A pair of magenta eyes caught the corner of her vision. They gleamed ominously with the flickering of her candle, and as the fire moved just so, a glimpse of a mane quickly revealed the identity of the pony watching her.

"I wouldn't steal that," came a calm and soothing voice.

Princess Twilight Sparkle did not live in Canterlot. She lived in Ponyville, where she operated as the Princess of Friendship when she wasn't on a mission with her fellow Elements of Harmony. The Thief had never seen her once during her various scouting missions inside the castle, and had assumed she would not be a problem during the course of her heist.

Her stomach dropped. She had written off the young Princess. And now she'd pay dearly.


"Why are you here? You don't live here," said the Thief. Her tone sounded calm and collected, and while Twilight gathered she was currently scared out of her mind, she certainly made no show of it.

Twilight scanned the mare as she stood from the shadows. While her pitch black cloak hid a large majority of her body, her cyan coat, clearly visible from her front two legs, couldn't hide. Her mane, which just barely crept out of her hood, looked to be a light turquoise, and her eyes glared a pinkish red, though the Princess mused this could have been a trick of the light.

"I don't live here, no," began Twilight. "But Canterlot is my home. I was born and raised here, and so I'm in town to visit my parents. I'm sure glad I did, though." the Princess nodded her head towards the crown on the pedestal. "Do you know what that does?"

"How did you know? That I was doing this... what I was going after?" asked the Thief. Her voice came out deep, but extremely pleasant and melodic as it reverberated around the room.

"I don't sleep," said Twilight. "Not well, at least. I was exiting my study room for a snack when I saw your candle, and when you cut left from the stairs I knew there was only one thing you'd have to have been after. To be honest, I didn't know how you were going to get in here, but I also had no idea you knew such a high level spell." The Princess stepped forward, revealing the whole upper half of her body to the Thief. Twilight had put her crown aside long ago, and so her appearance to the Thief was as casual as it could be.

"What's your name?" she asked the Thief. The mare didn't move, staying still as a stone.

"What are you going to do to me?" she asked. Twilight chuckled to herself before answering.

"Come on now, I've answered all of your questions. Cut me some slack here." Her smile quickly melted, and she raised her eyebrows while she stared at the would-be caper. "I'm going to talk to you. What's your name?" The Thief's eyes darted back and forth, her calm demeanor shattered by the hesitance slowly burning across her face.

"Cerise," said the mare.
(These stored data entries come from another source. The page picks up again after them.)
(** ** The decoder *)

Lemma testbit_chunks_value l i :
  chunks_ok l -> 0 <= i -> Z.testbit (chunks_value l) i = chunks_test l i.
Proof.
  intros H. revert i. induction H as [|c l Hc Hl IH]; intros i Hi; cbn [chunks_value].
  - unfold chunks_test, chunk_at. rewrite lookup_nil. cbn. by rewrite !Z.bits_0.
  - rewrite Z.add_comm, (Z.mul_comm (2 ^ 64)), <- lor_shiftl_add by (lia || exact Hc).
    rewrite Z.lor_spec, Z.shiftl_spec by lia. unfold chunks_test, chunk_at.
    destruct (Z.lt_ge_cases i 64).
    + rewrite (Z.testbit_neg_r _ (i - 64)), Z.div_small, Z.mod_small by lia. done.
    + rewrite (testbit_ge_pow2 c 64), orb_false_r, IH by (apply Hc || lia).
      unfold chunks_test, chunk_at.
      assert (i / 64 = (i - 64) / 64 + 1 /\ i mod 64 = (i - 64) mod 64) as [-> ->].
      { replace i with (i - 64 + 1 * 64) at 1 3 by lia. by rewrite Z.div_add, Z.mod_add by lia. }
      pose proof (Z.div_pos (i - 64) 64). rewrite Z2Nat.inj_add, Nat.add_comm by lia. done.
Qed.

Lemma chunks_value_inj l1 l2 :
  chunks_ok l1 -> chunks_ok l2 -> length l1 = length l2 ->
  chunks_value l1 = chunks_value l2 -> l1 = l2.
Proof.
  intros H1. revert l2. induction H1 as [|c1 l1 Hc1 _ IH]; intros [|c2 l2]; intros H2 [=] E; [done|].
  apply Forall_cons_iff in H2 as [Hc2 H2]. cbn [chunks_value] in E. unfold is_word in *.
  assert (c1 = c2 /\ chunks_value l1 = chunks_value l2) as [-> E2] by (pow2s; lia).
  f_equal. by apply IH.
Qed.

Lemma chunks_value_bound l : chunks_ok l -> chunks_value l < 2 ^ (64 * Z.of_nat (length l)).
Proof.
  induction 1 as [|c l Hc _ IH]; cbn [chunks_value length]; [done|].
  rewrite Nat2Z.inj_succ. replace (64 * Z.succ (Z.of_nat (length l))) with
    (64 + 64 * Z.of_nat (length l)) by lia.
  rewrite Z.pow_add_r by lia. unfold is_word in Hc. pow2s. lia.
Qed.

Lemma SET_BIT_value bits b :
  chunks_ok bits -> 0 <= b < 64 * Z.of_nat (length bits) -> chunks_value bits < 2 ^ b ->
  exists bits', SET_BIT bits b = Some bits' /\ length bits' = length bits /\ chunks_ok bits' /\
    chunks_value bits' = chunks_value bits + 2 ^ b.
Proof.
  intros Hok Hb Hv. destruct (SET_BIT_spec bits b Hb) as (a & -> & Hl & Hok' & Ht).
  exists a. split_and!; auto. pose proof (chunks_value_nonneg _ Hok).
  transitivity ((1 ≪ b) .| chunks_value bits).
  - apply Z.bits_inj'. intros i Hi. rewrite testbit_chunks_value, Ht, Z.lor_spec by auto.
    rewrite testbit_chunks_value, orb_comm by done. f_equal.
    rewrite Z.shiftl_1_l, Z.pow2_bits_eqb by lia. apply Z.eqb_sym.
  - rewrite lor_shiftl_add by lia. lia.
Qed.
With that, Twilight's warm smile quickly returned to her face.

"Cerise. For your eyes," she said. "That's very pretty." Her gaze slowly turned to the crown upon the pedestal once again.

"It's beautiful, isn't it?" she asked. Cerise appeared unsure of what the Princess sought to accomplish, and Twilight could almost feel her posture tighten. Nonetheless, she held her gaze upon the crown. "I saw this for the first time when I was midway through my tenure at the School for Gifted Unicorns," she began. "I... I couldn't believe it. Such a beautiful piece of history. It really is a shame that it has to be locked away, but if you knew what power it held... " the Princess turned to Cerise. "How did you know of this? Who told you? Very few ponies know this exists." Cerise unwaveringly peered into Twilight's eyes.

"A client," she answered simply. "I don't understand. You should be hauling me to the dungeons." Twilight once again let out a sliver of laughter.

"Honor amongst thieves, huh? Yes, I certainly should be. But I'm the Princess of Friendship, and so I thought I'd talk to you first. I've met many ponies who have done bad things for good reasons, and good things for bad reasons. I've told you why I'm here. Why are you here?"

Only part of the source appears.